• [INFORMATION PROVIDED]:
************

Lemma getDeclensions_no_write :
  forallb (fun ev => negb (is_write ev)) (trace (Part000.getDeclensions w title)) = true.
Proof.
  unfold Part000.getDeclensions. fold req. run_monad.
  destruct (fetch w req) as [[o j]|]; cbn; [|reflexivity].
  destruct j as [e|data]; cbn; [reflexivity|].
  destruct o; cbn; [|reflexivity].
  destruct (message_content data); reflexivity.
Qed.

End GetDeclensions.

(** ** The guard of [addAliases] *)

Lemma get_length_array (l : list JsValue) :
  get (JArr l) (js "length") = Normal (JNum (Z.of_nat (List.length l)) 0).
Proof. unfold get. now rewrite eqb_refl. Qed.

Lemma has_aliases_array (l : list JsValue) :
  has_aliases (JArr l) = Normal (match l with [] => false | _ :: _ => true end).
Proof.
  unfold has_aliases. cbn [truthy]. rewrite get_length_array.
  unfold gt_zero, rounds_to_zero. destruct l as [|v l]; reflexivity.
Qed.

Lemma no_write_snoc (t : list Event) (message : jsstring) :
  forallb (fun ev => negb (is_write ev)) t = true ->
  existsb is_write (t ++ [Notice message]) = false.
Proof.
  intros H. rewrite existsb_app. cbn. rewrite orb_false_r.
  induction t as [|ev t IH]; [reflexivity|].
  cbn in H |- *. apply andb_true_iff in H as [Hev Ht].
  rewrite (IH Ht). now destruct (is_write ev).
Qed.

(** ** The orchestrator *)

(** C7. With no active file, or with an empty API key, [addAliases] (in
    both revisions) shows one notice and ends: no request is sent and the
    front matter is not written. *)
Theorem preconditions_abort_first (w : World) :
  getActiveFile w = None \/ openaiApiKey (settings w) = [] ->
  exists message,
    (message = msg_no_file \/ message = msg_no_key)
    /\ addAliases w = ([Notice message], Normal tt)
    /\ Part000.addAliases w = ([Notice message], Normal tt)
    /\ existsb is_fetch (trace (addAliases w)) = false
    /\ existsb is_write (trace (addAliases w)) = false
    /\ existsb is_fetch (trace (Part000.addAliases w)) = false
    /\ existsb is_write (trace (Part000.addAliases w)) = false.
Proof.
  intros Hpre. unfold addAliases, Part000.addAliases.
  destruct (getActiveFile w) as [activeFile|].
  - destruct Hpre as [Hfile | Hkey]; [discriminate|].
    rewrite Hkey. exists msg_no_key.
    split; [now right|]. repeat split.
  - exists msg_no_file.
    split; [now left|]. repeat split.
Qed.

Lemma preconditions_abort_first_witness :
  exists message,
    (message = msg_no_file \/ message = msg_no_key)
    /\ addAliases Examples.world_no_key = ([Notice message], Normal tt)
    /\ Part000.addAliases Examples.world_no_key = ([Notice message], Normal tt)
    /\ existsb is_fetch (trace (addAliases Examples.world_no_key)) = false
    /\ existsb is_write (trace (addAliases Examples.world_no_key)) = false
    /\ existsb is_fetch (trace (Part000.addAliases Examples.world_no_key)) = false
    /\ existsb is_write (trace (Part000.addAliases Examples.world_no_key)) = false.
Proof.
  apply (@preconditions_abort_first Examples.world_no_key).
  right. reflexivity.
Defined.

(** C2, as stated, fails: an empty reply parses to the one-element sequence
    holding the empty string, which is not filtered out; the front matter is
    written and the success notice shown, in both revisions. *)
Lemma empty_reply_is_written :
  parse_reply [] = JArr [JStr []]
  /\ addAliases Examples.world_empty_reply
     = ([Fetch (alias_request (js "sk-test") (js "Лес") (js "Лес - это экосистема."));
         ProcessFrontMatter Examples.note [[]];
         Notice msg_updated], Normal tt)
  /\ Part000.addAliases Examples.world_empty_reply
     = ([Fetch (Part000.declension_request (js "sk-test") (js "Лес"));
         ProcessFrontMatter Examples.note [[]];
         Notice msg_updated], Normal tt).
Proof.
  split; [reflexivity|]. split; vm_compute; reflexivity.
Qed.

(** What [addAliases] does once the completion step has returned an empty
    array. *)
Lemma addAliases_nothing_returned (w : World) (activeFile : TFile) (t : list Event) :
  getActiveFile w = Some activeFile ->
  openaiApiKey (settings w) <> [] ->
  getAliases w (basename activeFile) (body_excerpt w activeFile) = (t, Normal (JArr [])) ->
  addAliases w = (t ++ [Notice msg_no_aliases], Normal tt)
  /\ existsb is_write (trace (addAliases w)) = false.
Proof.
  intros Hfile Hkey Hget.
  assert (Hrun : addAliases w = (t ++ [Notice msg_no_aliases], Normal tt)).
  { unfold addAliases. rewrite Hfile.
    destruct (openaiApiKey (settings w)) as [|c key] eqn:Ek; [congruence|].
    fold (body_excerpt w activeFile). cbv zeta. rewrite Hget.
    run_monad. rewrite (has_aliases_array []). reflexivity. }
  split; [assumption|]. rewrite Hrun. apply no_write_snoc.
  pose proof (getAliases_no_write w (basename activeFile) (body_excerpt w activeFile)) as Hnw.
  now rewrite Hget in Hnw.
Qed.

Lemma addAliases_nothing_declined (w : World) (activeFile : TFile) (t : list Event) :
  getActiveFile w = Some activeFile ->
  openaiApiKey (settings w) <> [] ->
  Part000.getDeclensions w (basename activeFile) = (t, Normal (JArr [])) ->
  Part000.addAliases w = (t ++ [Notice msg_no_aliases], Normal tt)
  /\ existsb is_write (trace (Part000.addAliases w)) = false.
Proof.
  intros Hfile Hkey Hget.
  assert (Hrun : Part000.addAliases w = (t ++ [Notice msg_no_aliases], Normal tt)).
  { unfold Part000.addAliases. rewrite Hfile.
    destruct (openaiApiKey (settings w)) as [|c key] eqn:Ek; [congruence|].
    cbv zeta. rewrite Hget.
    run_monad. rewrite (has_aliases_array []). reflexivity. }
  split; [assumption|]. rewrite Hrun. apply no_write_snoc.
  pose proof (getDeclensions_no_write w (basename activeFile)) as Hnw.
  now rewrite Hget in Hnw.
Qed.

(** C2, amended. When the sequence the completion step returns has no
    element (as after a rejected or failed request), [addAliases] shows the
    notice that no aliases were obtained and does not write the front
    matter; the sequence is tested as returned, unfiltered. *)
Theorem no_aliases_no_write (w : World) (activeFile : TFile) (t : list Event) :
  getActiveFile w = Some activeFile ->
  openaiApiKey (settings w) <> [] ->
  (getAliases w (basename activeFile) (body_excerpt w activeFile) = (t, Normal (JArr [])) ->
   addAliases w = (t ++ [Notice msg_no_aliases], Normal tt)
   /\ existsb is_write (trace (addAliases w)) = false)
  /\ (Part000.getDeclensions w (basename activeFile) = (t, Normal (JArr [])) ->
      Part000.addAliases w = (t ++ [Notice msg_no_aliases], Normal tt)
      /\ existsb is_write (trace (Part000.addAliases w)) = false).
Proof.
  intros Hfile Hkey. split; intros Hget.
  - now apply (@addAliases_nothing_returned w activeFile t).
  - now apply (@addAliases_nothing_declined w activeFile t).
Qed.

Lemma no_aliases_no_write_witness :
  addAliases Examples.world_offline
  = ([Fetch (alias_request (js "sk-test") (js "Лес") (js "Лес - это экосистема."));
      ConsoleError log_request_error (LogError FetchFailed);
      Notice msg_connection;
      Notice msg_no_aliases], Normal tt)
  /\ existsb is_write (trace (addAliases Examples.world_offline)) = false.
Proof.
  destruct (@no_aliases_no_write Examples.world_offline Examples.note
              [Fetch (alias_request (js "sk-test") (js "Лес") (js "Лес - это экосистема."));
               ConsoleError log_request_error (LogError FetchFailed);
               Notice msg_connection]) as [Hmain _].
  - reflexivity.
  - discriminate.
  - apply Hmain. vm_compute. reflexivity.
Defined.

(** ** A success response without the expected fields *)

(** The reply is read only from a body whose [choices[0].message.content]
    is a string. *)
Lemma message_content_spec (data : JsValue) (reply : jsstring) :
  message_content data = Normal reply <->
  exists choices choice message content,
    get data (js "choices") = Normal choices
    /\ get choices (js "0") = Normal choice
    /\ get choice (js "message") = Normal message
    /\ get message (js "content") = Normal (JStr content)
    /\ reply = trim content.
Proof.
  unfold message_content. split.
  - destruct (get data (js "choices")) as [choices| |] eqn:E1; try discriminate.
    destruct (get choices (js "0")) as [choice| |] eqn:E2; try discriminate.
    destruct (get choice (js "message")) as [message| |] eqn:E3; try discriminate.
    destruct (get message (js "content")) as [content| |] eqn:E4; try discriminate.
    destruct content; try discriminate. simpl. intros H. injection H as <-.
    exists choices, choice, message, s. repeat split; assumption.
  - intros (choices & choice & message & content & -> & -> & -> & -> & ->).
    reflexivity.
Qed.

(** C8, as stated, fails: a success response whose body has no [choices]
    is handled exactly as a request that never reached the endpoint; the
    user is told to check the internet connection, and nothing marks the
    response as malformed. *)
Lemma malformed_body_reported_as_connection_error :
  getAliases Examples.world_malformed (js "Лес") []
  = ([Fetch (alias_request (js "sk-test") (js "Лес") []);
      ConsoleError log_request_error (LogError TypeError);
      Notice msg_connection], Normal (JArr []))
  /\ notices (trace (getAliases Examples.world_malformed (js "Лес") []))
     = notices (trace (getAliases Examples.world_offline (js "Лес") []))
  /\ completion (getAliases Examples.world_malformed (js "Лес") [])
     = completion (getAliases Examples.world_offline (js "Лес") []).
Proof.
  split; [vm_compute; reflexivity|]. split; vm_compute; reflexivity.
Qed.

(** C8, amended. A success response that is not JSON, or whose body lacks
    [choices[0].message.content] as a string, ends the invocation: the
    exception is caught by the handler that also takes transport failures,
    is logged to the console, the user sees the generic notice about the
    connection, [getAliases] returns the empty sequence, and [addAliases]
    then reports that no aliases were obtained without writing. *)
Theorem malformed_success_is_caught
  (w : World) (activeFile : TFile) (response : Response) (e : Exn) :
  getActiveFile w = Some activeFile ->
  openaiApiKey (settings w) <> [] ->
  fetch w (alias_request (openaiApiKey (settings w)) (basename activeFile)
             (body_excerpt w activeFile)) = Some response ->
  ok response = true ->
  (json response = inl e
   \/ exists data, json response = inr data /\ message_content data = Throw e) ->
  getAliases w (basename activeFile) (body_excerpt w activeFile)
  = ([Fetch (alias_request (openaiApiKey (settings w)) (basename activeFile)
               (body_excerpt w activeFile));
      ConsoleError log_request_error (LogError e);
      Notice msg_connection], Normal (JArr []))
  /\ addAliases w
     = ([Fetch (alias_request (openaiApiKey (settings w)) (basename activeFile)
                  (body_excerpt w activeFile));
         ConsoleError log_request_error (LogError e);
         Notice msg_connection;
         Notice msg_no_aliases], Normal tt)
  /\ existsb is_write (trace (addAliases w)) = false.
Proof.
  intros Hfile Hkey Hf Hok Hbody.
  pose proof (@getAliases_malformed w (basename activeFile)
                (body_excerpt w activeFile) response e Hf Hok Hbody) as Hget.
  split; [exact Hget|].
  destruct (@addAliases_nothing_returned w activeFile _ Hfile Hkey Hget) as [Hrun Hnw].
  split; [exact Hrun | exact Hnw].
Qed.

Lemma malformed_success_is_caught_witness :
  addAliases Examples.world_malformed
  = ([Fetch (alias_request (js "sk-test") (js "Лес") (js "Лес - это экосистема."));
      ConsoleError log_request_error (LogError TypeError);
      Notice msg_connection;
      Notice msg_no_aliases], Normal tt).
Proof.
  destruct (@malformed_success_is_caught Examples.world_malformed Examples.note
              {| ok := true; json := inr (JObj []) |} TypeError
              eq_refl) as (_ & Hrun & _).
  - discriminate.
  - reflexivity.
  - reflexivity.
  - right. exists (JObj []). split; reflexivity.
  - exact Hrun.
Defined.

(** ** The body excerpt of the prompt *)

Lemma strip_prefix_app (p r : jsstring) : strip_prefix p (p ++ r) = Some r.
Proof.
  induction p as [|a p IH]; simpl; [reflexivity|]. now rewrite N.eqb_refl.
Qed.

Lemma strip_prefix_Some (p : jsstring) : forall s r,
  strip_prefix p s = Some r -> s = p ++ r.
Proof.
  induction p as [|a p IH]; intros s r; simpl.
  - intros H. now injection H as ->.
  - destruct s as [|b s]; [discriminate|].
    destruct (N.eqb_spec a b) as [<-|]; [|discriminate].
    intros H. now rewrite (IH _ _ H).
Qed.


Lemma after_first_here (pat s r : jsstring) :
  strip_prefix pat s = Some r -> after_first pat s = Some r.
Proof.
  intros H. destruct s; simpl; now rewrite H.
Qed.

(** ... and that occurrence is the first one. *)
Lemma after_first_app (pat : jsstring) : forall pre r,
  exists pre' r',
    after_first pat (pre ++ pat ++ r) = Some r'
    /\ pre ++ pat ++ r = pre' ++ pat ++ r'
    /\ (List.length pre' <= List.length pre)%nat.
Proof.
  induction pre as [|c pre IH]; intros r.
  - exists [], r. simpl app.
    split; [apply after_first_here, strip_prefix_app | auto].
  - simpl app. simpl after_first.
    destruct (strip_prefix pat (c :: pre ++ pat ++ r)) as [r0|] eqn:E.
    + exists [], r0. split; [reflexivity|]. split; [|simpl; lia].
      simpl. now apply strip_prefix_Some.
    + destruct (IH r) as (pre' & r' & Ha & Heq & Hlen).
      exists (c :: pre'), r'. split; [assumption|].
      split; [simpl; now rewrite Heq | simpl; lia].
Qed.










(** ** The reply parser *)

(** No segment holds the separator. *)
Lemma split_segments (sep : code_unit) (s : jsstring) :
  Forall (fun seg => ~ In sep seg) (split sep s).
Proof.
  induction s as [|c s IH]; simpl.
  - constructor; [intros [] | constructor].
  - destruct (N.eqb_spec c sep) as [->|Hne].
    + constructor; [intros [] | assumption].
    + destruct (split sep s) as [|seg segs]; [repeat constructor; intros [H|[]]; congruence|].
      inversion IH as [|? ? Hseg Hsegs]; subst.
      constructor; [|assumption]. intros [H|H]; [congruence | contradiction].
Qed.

************

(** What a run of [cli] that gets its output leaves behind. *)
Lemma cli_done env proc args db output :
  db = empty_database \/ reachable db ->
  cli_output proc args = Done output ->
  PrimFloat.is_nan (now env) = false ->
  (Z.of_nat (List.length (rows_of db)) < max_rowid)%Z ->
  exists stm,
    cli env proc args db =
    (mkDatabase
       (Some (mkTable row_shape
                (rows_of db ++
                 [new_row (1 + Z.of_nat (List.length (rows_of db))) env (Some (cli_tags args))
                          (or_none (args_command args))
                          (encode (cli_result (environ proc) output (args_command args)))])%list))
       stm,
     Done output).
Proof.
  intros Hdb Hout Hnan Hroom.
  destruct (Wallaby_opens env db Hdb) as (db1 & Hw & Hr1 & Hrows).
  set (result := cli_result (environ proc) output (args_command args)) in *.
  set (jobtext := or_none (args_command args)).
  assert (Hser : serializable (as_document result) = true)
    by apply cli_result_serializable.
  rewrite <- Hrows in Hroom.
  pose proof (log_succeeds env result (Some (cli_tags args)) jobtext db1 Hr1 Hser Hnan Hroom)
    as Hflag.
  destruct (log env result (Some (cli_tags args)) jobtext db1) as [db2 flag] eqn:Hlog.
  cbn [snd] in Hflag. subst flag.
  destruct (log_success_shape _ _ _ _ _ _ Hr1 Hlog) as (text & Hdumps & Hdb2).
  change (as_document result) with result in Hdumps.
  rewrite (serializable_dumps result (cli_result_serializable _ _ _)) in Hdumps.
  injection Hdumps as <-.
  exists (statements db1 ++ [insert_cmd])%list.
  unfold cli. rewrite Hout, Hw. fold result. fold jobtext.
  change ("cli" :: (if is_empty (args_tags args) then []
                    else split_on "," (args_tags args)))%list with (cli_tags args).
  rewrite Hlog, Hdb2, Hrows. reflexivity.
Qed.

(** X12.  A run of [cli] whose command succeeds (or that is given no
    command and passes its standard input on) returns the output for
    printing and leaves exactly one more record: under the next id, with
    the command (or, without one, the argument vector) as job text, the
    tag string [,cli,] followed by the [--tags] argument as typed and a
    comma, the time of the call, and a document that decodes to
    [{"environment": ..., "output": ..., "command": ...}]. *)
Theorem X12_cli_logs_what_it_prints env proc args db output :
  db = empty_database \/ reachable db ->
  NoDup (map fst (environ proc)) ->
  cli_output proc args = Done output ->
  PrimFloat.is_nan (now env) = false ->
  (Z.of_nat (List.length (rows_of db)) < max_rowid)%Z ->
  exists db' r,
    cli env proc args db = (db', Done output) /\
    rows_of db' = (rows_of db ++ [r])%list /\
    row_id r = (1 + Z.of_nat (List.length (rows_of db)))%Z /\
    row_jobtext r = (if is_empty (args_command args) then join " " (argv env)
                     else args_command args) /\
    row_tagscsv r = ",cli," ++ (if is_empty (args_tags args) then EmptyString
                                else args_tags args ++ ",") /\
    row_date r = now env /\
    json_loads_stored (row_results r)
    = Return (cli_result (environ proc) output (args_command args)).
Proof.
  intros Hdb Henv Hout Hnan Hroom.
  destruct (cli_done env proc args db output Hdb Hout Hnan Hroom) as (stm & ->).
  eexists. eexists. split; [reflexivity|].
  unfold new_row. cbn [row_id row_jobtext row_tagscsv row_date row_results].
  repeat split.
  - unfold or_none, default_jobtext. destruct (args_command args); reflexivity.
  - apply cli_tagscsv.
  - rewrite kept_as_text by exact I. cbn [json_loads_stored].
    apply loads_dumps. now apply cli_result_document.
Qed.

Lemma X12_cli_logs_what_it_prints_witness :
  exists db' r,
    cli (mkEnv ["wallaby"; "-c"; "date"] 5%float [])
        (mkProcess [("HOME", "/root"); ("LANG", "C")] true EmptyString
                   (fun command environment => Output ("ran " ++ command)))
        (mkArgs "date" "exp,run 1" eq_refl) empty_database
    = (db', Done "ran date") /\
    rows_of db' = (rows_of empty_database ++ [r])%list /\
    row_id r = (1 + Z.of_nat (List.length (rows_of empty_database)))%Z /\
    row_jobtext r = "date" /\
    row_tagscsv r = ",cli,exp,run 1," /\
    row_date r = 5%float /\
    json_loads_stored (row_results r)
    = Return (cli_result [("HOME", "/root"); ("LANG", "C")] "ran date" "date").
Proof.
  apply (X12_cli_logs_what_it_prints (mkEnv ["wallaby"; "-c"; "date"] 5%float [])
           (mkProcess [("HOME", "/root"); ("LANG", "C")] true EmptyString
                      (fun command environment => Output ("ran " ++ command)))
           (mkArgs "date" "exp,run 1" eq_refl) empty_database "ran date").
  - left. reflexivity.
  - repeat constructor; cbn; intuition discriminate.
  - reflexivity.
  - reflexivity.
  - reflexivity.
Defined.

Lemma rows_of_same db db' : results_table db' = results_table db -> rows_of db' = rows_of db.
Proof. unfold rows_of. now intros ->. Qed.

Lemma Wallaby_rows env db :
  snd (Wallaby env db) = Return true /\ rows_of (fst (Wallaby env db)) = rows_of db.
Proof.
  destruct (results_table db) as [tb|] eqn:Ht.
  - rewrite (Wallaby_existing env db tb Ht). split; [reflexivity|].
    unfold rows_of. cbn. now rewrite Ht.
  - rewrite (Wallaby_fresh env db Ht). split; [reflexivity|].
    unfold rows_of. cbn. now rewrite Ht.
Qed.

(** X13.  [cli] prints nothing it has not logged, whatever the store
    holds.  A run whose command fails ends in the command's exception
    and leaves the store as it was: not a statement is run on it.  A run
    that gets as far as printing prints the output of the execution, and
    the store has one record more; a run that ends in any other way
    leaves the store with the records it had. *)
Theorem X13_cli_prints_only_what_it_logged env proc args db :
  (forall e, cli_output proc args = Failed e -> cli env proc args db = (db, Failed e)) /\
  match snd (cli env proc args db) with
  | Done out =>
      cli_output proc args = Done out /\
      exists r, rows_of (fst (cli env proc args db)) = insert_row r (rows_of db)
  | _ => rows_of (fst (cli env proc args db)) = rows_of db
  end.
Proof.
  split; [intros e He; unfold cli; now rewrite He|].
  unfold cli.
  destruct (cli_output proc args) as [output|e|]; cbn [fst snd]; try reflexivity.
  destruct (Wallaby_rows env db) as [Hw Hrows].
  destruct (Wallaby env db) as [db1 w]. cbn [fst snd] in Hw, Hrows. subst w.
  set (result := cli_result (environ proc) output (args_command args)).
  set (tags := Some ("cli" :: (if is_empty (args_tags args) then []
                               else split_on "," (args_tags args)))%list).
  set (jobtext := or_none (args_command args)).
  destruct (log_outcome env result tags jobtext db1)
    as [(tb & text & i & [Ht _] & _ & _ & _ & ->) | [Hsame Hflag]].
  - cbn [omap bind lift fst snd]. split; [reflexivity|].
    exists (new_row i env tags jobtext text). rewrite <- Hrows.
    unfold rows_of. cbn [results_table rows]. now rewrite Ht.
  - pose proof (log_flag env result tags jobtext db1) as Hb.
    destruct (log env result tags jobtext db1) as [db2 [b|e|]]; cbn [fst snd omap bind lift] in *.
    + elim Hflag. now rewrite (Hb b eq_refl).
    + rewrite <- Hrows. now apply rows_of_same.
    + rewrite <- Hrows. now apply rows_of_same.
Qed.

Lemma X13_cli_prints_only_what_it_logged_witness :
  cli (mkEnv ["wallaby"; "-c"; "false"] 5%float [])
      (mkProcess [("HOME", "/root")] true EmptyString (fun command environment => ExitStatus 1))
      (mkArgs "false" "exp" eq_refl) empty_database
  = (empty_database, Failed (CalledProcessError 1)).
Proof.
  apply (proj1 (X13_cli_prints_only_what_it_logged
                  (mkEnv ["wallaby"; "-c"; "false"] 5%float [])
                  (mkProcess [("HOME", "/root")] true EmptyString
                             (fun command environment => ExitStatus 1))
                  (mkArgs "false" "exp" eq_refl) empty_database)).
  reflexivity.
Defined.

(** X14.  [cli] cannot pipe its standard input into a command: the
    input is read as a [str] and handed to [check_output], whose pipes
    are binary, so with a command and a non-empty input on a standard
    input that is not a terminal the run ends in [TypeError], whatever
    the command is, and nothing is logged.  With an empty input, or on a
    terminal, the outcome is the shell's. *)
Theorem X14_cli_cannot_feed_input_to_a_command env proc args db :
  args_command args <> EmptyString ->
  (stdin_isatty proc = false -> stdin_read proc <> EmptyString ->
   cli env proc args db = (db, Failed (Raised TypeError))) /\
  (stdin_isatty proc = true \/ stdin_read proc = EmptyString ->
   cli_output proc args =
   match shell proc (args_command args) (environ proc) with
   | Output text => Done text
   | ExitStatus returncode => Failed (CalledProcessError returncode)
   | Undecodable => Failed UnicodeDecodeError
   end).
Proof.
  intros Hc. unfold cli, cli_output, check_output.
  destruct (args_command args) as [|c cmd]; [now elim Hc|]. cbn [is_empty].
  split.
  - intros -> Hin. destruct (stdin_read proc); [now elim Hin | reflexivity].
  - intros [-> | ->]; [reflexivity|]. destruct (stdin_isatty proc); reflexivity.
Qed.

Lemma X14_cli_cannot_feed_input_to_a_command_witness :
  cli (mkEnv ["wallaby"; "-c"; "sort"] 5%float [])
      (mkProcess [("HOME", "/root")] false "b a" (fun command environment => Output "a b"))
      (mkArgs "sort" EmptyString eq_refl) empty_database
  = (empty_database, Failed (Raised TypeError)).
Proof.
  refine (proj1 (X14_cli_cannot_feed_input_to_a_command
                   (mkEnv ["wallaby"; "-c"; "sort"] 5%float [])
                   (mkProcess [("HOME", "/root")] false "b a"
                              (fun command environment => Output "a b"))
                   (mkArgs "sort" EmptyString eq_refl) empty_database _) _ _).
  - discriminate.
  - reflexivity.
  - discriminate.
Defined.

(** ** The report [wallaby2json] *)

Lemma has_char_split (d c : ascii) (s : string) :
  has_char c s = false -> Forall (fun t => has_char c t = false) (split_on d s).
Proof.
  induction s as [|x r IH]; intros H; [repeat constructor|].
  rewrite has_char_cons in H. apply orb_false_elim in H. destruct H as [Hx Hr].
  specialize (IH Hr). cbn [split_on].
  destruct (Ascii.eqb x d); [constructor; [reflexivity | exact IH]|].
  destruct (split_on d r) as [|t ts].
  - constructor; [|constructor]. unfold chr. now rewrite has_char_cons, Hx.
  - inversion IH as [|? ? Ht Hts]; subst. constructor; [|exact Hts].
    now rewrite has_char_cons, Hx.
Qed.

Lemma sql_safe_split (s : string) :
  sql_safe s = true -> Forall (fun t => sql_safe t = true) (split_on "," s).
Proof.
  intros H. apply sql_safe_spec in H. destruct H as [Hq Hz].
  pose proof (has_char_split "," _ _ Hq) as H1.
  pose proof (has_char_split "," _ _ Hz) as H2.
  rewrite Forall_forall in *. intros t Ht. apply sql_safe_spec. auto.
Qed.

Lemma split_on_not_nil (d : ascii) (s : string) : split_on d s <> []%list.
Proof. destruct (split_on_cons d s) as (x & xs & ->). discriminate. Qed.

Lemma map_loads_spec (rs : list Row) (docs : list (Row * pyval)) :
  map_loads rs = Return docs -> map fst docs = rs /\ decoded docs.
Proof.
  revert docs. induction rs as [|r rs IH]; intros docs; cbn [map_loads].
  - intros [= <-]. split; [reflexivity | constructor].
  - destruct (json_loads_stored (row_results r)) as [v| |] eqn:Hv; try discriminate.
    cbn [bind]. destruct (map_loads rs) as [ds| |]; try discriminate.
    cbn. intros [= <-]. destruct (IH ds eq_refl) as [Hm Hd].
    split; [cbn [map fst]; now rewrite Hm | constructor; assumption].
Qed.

************

• [REQUIREMENT]: Beginning with the line containing "(** What a run" in the material above, copy every line exactly until you have copied the line containing "args)) in *.".

• [RESULT FOR THIS EXERCISE]:
(** What a run of [cli] that gets its output leaves behind. *)
Lemma cli_done env proc args db output :
  db = empty_database \/ reachable db ->
  cli_output proc args = Done output ->
  PrimFloat.is_nan (now env) = false ->
  (Z.of_nat (List.length (rows_of db)) < max_rowid)%Z ->
  exists stm,
    cli env proc args db =
    (mkDatabase
       (Some (mkTable row_shape
                (rows_of db ++
                 [new_row (1 + Z.of_nat (List.length (rows_of db))) env (Some (cli_tags args))
                          (or_none (args_command args))
                          (encode (cli_result (environ proc) output (args_command args)))])%list))
       stm,
     Done output).
Proof.
  intros Hdb Hout Hnan Hroom.
  destruct (Wallaby_opens env db Hdb) as (db1 & Hw & Hr1 & Hrows).
  set (result := cli_result (environ proc) output (args_command args)) in *.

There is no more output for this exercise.